Two Illinois professors are awardees of the Simons Foundation, an organization whose mission is to “support basic – or discovery-driven – scientific research, undertaken in pursuit of understanding the phenomena of our world without specific application in mind.”
Charles Gammie, a professor of physics, is a 2015 Simons Fellow awardee in theoretical physics. The fellowship supports a research leave, salary replacement of up to 50 percent and up to $25,000 for expenses related to the leave.
An astrophysicist, Gammie has made important contributions to understanding the structure and dynamics of accretion disks around black holes and newly formed stars, and he has helped formulate new approaches and algorithms to tackle long-standing, unsolved problems in astrophysics.
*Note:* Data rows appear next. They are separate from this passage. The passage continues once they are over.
(** * Verification of the Company endpoints of the HubSpot client

    Shallow embedding of [company.go]: the delimited product-name helpers
    ([AddProductName], [RemoveProductName]) with Go's slice semantics made
    explicit, and the six service operations ([Get], [GetAll], [Search],
    [Create], [Update], [Delete]) over an abstract transport whose calls
    are recorded. *)

From Stdlib Require Import Ascii String.
From stdpp Require Import base list strings.

Open Scope string_scope.
Open Scope list_scope.

(** ** Run-time panics *)

(** The panics of the Go runtime that the modelled code can raise. *)
Inductive panic : Type :=
  | NilPointerDereference
  | SliceBoundsCapacity (hi cap : nat)   (* slice bounds out of range [:hi] with capacity cap *)
  | SliceBoundsOutOfRange (lo hi : nat)  (* slice bounds out of range [lo:hi] *)
  | IndexOutOfRange (i : nat).

Inductive outcome (A : Type) : Type :=
  | Ret (a : A)
  | Panic (p : panic).
Arguments Ret {A} a.
Arguments Panic {A} p.

(** The panic of a slice expression whose lower bound lies above its
    upper bound: slice bounds out of range [lo:hi]. *)
Definition bounds_panic (pn : panic) : Prop :=
  exists lo hi, pn = SliceBoundsOutOfRange lo hi /\ hi < lo.

Definition obind {A B} (m : outcome A) (f : A -> outcome B) : outcome B :=
  match m with
  | Ret a => f a
  | Panic p => Panic p
  end.

Notation "'try' x <- m ; k" := (obind m (fun x => k))
  (at level 10, x pattern, m at level 100, k at level 200).

(** ** The [strings] package *)

Module GoStrings.

(** [strings.Split(s, sep)] for a one-byte separator, the only kind the
    source passes (the literal [";"]): the substrings between the
    separators, one more than there are separators, so the empty string
    splits into one empty token. *)
Fixpoint Split (s : string) (sep : ascii) : list string :=
  match s with
  | EmptyString => [EmptyString]
  | String ch rest =>
      if decide (ch = sep) then EmptyString :: Split rest sep
      else match Split rest sep with
           | tok :: toks => String ch tok :: toks
           | [] => [String ch EmptyString]
           end
  end.

(** [strings.Join(elems, sep)]. *)
Fixpoint Join (elems : list string) (sep : string) : string :=
  match elems with
  | [] => ""
  | e :: rest =>
      match rest with
      | [] => e
      | _ :: _ => e +:+ sep +:+ Join rest sep
      end
  end.

End GoStrings.

(** ** Go slices over a store of backing arrays *)

Module Slice.

(** The store of backing arrays; a slice header names one of them. *)
Definition heap := list (list string).

Record slice : Type := mkSlice { base : nat; off : nat; len : nat }.

Definition array_of (h : heap) (s : slice) : list string :=
  default [] (h !! base s).

Definition cap (h : heap) (s : slice) : nat :=
  length (array_of h s) - off s.

(** The elements a slice shows. *)
Definition elems (h : heap) (s : slice) : list string :=
  take (len s) (drop (off s) (array_of h s)).

(** [s[lo:hi]]: the upper bound is checked against the capacity, then the
    lower bound against the upper one. *)
Definition reslice (h : heap) (s : slice) (lo hi : nat) : outcome slice :=
  if decide (hi <= cap h s) then
    if decide (lo <= hi) then
      Ret {| base := base s; off := off s + lo; len := hi - lo |}
    else Panic (SliceBoundsOutOfRange lo hi)
  else Panic (SliceBoundsCapacity hi (cap h s)).

(** [s[:hi]] and [s[lo:]]. *)
Definition slice_to (h : heap) (s : slice) (hi : nat) : outcome slice :=
  reslice h s 0 hi.
Definition slice_from (h : heap) (s : slice) (lo : nat) : outcome slice :=
  reslice h s lo (len s).

(** [append(dst, src...)]: when the capacity of [dst] suffices the
    elements are copied (as by memmove, so the source is read before it is
    overwritten) into the backing array of [dst]; otherwise a new array is
    allocated. *)
Definition append (h : heap) (dst src : slice) : heap * slice :=
  let xs := elems h src in
  let n := len dst + length xs in
  if decide (n <= cap h dst) then
    let a := array_of h dst in
    (<[base dst := take (off dst + len dst) a ++ xs ++ drop (off dst + n) a]> h,
     {| base := base dst; off := off dst; len := n |})
  else
    (h ++ [elems h dst ++ xs], {| base := length h; off := 0; len := n |}).

(** A slice that owns a new array holding [xs], with [len = cap]. *)
Definition alloc (h : heap) (xs : list string) : heap * slice :=
  (h ++ [xs], {| base := length h; off := 0; len := length xs |}).

End Slice.

(** ** Typed scalar wrappers *)

(** Modelled from the spec: the declaration of [HsStr], its constructor
    [NewString] and its accessor [String()] are not in [company.go]. The
    wrapper holds a string literal; a [*HsStr] is absent ([nil]) or
    present, and the empty string is a present value. *)
Definition HsStr : Type := string.
Definition NewString (s : string) : option HsStr := Some s.
Definition HsStr_String (hs : HsStr) : string := hs.

(** ** The Company structure and its product-name helpers *)

Section CompanyHelpers.

Context {HsTime : Type}.

Record Company : Type := mkCompany {
  ID : option HsStr;
  Name : option HsStr;
  Industry : option HsStr;
  Domain : option HsStr;
  Phone : option HsStr;
  City : option HsStr;
  State : option HsStr;
  HsCreateDate : option HsTime;
  HsLastModifiedDate : option HsTime;
  HsObjectID : option HsStr;
  HubspotOwnerAssignedDate : option HsTime;
  HubspotOwnerID : option HsStr;
  ProductNames : option HsStr;
  TrialStatus : option HsStr;
  TrialEndDate : option HsStr
}.

(** The assignment [c.ProductNames = v]. *)
Definition set_ProductNames (c : Company) (v : option HsStr) : Company :=
  {| ID := ID c; Name := Name c; Industry := Industry c; Domain := Domain c;
     Phone := Phone c; City := City c; State := State c;
     HsCreateDate := HsCreateDate c;
     HsLastModifiedDate := HsLastModifiedDate c;
     HsObjectID := HsObjectID c;
     HubspotOwnerAssignedDate := HubspotOwnerAssignedDate c;
     HubspotOwnerID := HubspotOwnerID c;
     ProductNames := v;
     TrialStatus := TrialStatus c; TrialEndDate := TrialEndDate c |}.

(** The zero value [Company{}]. *)
Definition zeroCompany : Company :=
  mkCompany None None None None None None None None None None None None
            None None None.

Definition semicolon : ascii := ";"%char.

Definition AddProductName (c : Company) (name : string) : Company :=
  let tmpProductNames : list string :=
    match ProductNames c with
    | Some p =>
        if decide (HsStr_String p <> "")
        then GoStrings.Split (HsStr_String p) semicolon
        else []
    | None => []
    end in
  let tmpProductNames := tmpProductNames ++ [name] in
  set_ProductNames c (NewString (GoStrings.Join tmpProductNames ";")).

(** The state of the loop of [RemoveProductName]: the store and the
    current value of the variable [tmpProductNames]. *)
Definition loop_state : Type := (Slice.heap * Slice.slice)%type.

(** [append(tmpProductNames[:i], tmpProductNames[i+1:]...)] *)
Definition cut (st : loop_state) (i : nat) : outcome loop_state :=
  let '(h, tmp) := st in
  try dst <- Slice.slice_to h tmp i;
  try src <- Slice.slice_from h tmp (i + 1);
  Ret (Slice.append h dst src).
James O’Dwyer, professor of plant biology and affiliate of the Carl R. Woese Institute for Genomic Biology, is a recipient of a Simons Foundation Investigator Award in the category mathematical modeling of living systems. Investigators receive research support of $100,000 per year. A quantitative ecologist, O’Dwyer has a doctorate in theoretical physics. His research is interdisciplinary, seeking to identify the broad processes that drive complex ecological systems, and addressing these questions with tools drawn from biology, bioinformatics, physics and mathematics.
“James O’Dwyer is known for his innovative work bringing new ideas from statistical physics to bear on the analysis of ecological problems,” the foundation wrote in an announcement of the award. “His very recent work on coevolution in microbial communities is recognized as opening a new direction for research.”